"Duduklah, Putri Amen-ra, bagus kau datang tepat waktu. Kukira kami harus merepotkan para pasukan Firaun untuk mencarimu ke seluruh Thebes sekali lagi." Har-im-hotep, seorang juru tulis senior yang pernah menjabat di kementerian menyapa sinis sang putri ketika dia baru tiba di Sekolah Pangeran.
Dari nama tempatnya saja sudah terasa salah. Mena seorang putri, dan tempat yang dia kunjungi kini namanya adalah 'Sekolah Pangeran'. Lokasinya masih di komplek istana Firaun. Sekolah ini mengajari para keturunan Firaun dan anak-anak yang masih kerabat dekat Firaun.
Mena duduk di lantai batu yang dipoles sehingga terasa sejuk. Atapnya terbuka namun pohon-pohon kurma yang rindang dan berusia tua mengurangi silaunya matahari dengan daun mereka yang ujungnya meruncing.
"Saya sudah menjelaskan pada Firaun apa yang terjadi di hari itu, apakah anda belum dengar?" Mena bertanya.
"Saya tidak suka nada bicaramu putri Amen-Ra, aku gurumu, tidak peduli walaupun kamu putri Firaun atau calon Firaun sekalipun. Apakah para pendeta Karnak tidak mengajarimu sopan santun?" Har-im-hotep berujar ketus.
"Maafkan saya," Mena berkata sedikit malas. Berusaha menahan diri.
"Dia perempuan, guru, memangnya kita bisa berharap apa darinya?" El-khab, salah seorang keponakan Firaun berkomentar.
"Apakah aku mengenalmu?" Tanggap gadis itu angkuh sambil melihat ke arah sepupunya.
El-khab yang memiliki tubuh sedikit tambun terlihat murka melihat reaksi Mena.
"Diam El-khab! aku mengajar ilmu politik dan pemerintahan di sini. Aku berharap kalian semua yang sudah berusia dewasa sudah paham artinya sopan santun. Dan putri Amen-ra, karena kamu baru pertama kali di sini, biar kujelaskan. Firaun menguasai Thebes dan seluruh sungai Nil, tapi saat ini aku adalah penguasa mutlak aula ini. Walaupun aku menampar atau memukul kakimu dengan papyrus, Firaun tidak akan menghukumku. Aku tidak suka jika ada yang menyelaku ketika aku mengajar, aku juga tidak suka mereka yang membalas ucapanku, seperti yang baru saja kamu lakukan putri Amen-ra," Har-im-hotep menegaskan posisinya.
"Saya paham," Mena mengangguk pelan.
"Kalian semua yang berada di sini, adalah calon pemimpin Mesir selanjutnya. Kalian akan menjadi menteri, gubernur, dan pejabat tinggi kerajaan. Mungkin juga dari kalian akan menjadi penasihat Firaun, bahkan menjadi Firaun," Har-im-hotep melihat ke arah sang putri.
"Kudengar banyak yang membencimu tuan putri, kurasa kamu akan menyusul Akhenatum II sebentar lagi," El-khab berbisik dari belakang Mena dengan nada intimidatif. Mulutnya bau roti manis dan ikan, Mena seketika merasa muak karena merasa masih terlalu pagi untuk makan itu semua. Dia sendiri hanya sarapan sepotong roti dengan madu.

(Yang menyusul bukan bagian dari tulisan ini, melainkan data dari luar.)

(* ===== verification/MsgAuth.v ===== *)
(** Model of the messages of authentication and attestation, spdmlib/src/message/digest.rs,
    certificate.rs, challenge.rs and measurement.rs. *)

From S2P Require Import Prelude Config Codec Status Algo Protocol Crypto KeySchedule Buffers Session Context SpdmCodec Opaque MsgNegotiate.

(** A field that is present under a condition; its default value otherwise. *)
Definition opt_codec {A} (b : bool) (c : SpdmCodec A) (def : A) : SpdmCodec A := {|
  spdm_encode v := if b then spdm_encode c v else ret 0%nat;
  spdm_read := if b then spdm_read c else ret def;
|}.

(** A plain codec as a field of a message. *)
Definition plain {A} (c : Codec A) : SpdmCodec A := {|
  spdm_encode := enc c;
  spdm_read := read c;
|}.

(** Flags of one byte whose unknown bits are refused. *)
Definition strict_flags_codec (mask : Z) : Codec Z := {|
  encode v := encode u8_codec v;
  read := let* bits := read u8_codec in
          if Z.land bits (Z.lnot mask) =? 0 then ret bits else throw tt;
|}.

(** ** Digests *)

(*@ spdmlib/src/message/digest.rs 12-12 SpdmGetDigestsRequestPayload *)
Inductive SpdmGetDigestsRequestPayload := MkSpdmGetDigestsRequestPayload.

(*@ spdmlib/src/message/digest.rs 14-35 SpdmGetDigestsRequestPayload as SpdmCodec *)
Definition SpdmGetDigestsRequestPayload_codec : SpdmCodec SpdmGetDigestsRequestPayload :=
  empty_codec MkSpdmGetDigestsRequestPayload.

(*@ spdmlib/src/message/digest.rs 37-41 SpdmDigestsResponsePayload *)
Record SpdmDigestsResponsePayload := {
  dg_slot_mask : Z;
  dg_digests : list SpdmDigestStruct;
}.

(** The number of slots in the mask. *)
Definition slot_count (mask : Z) : nat :=
  length (filter (λ i, Z.land mask (Z.shiftl 1 i) ≠ 0) [0; 1; 2; 3; 4; 5; 6; 7]).

(** ** Certificates *)

Abbreviation MAX_SPDM_CERT_PORTION_LEN := 512%nat (only parsing).

(*@ spdmlib/src/message/certificate.rs 12-17 SpdmGetCertificateRequestPayload *)
Record SpdmGetCertificateRequestPayload := {
  gc_slot_id : Z;
  gc_offset : Z;
  gc_length : Z;
}.

(*@ spdmlib/src/message/certificate.rs 19-57 SpdmGetCertificateRequestPayload as SpdmCodec *)
Definition SpdmGetCertificateRequestPayload_codec : SpdmCodec SpdmGetCertificateRequestPayload := {|
  spdm_encode v :=
    let* n1 := enc u8_codec (gc_slot_id v) in
    let* n2 := enc u8_codec 0 in
    let* n3 := enc u16_codec (gc_offset v) in
    let* n4 := enc u16_codec (gc_length v) in
    ret (n1 + n2 + n3 + n4)%nat;
  spdm_read :=
    let* slot_id := read u8_codec in
    read u8_codec;;
    let* offset := read u16_codec in
    let* length := read u16_codec in
    ret {| gc_slot_id := slot_id; gc_offset := offset; gc_length := length |};
|}.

"Sekali lagi, apakah aku mengenalmu?" Mena menanggapi.
"Putri kesayangan Firaun tidak pernah tampil dan bergaul dengan kami, mungkin karena dirinya merasa terlalu suci dan agung untuk bergaul dengan kami. Dia pendeta Karnak yang dicintai oleh Amun, iya kan?" Ujar El-khab lagi sinis.
"Aku benci kalian para bangsawan manja, aku bersyukur tidak harus menghabiskan masa kecilku bersama kalian," ujarnya lagi geram.
"Hei! Kita mau mulai belajar atau tidak?" Har-im-hotep yang baru saja selesai mencoret sesuatu di papyrus dengan huruf Hierogliph rumit, memergoki Mena dan El-khab tengah saling berbisik sengit.
Papyrus adalah lembar mirip kertas yang dibuat dari tanaman papyrus yang tumbuh di sepanjang sungai Nil.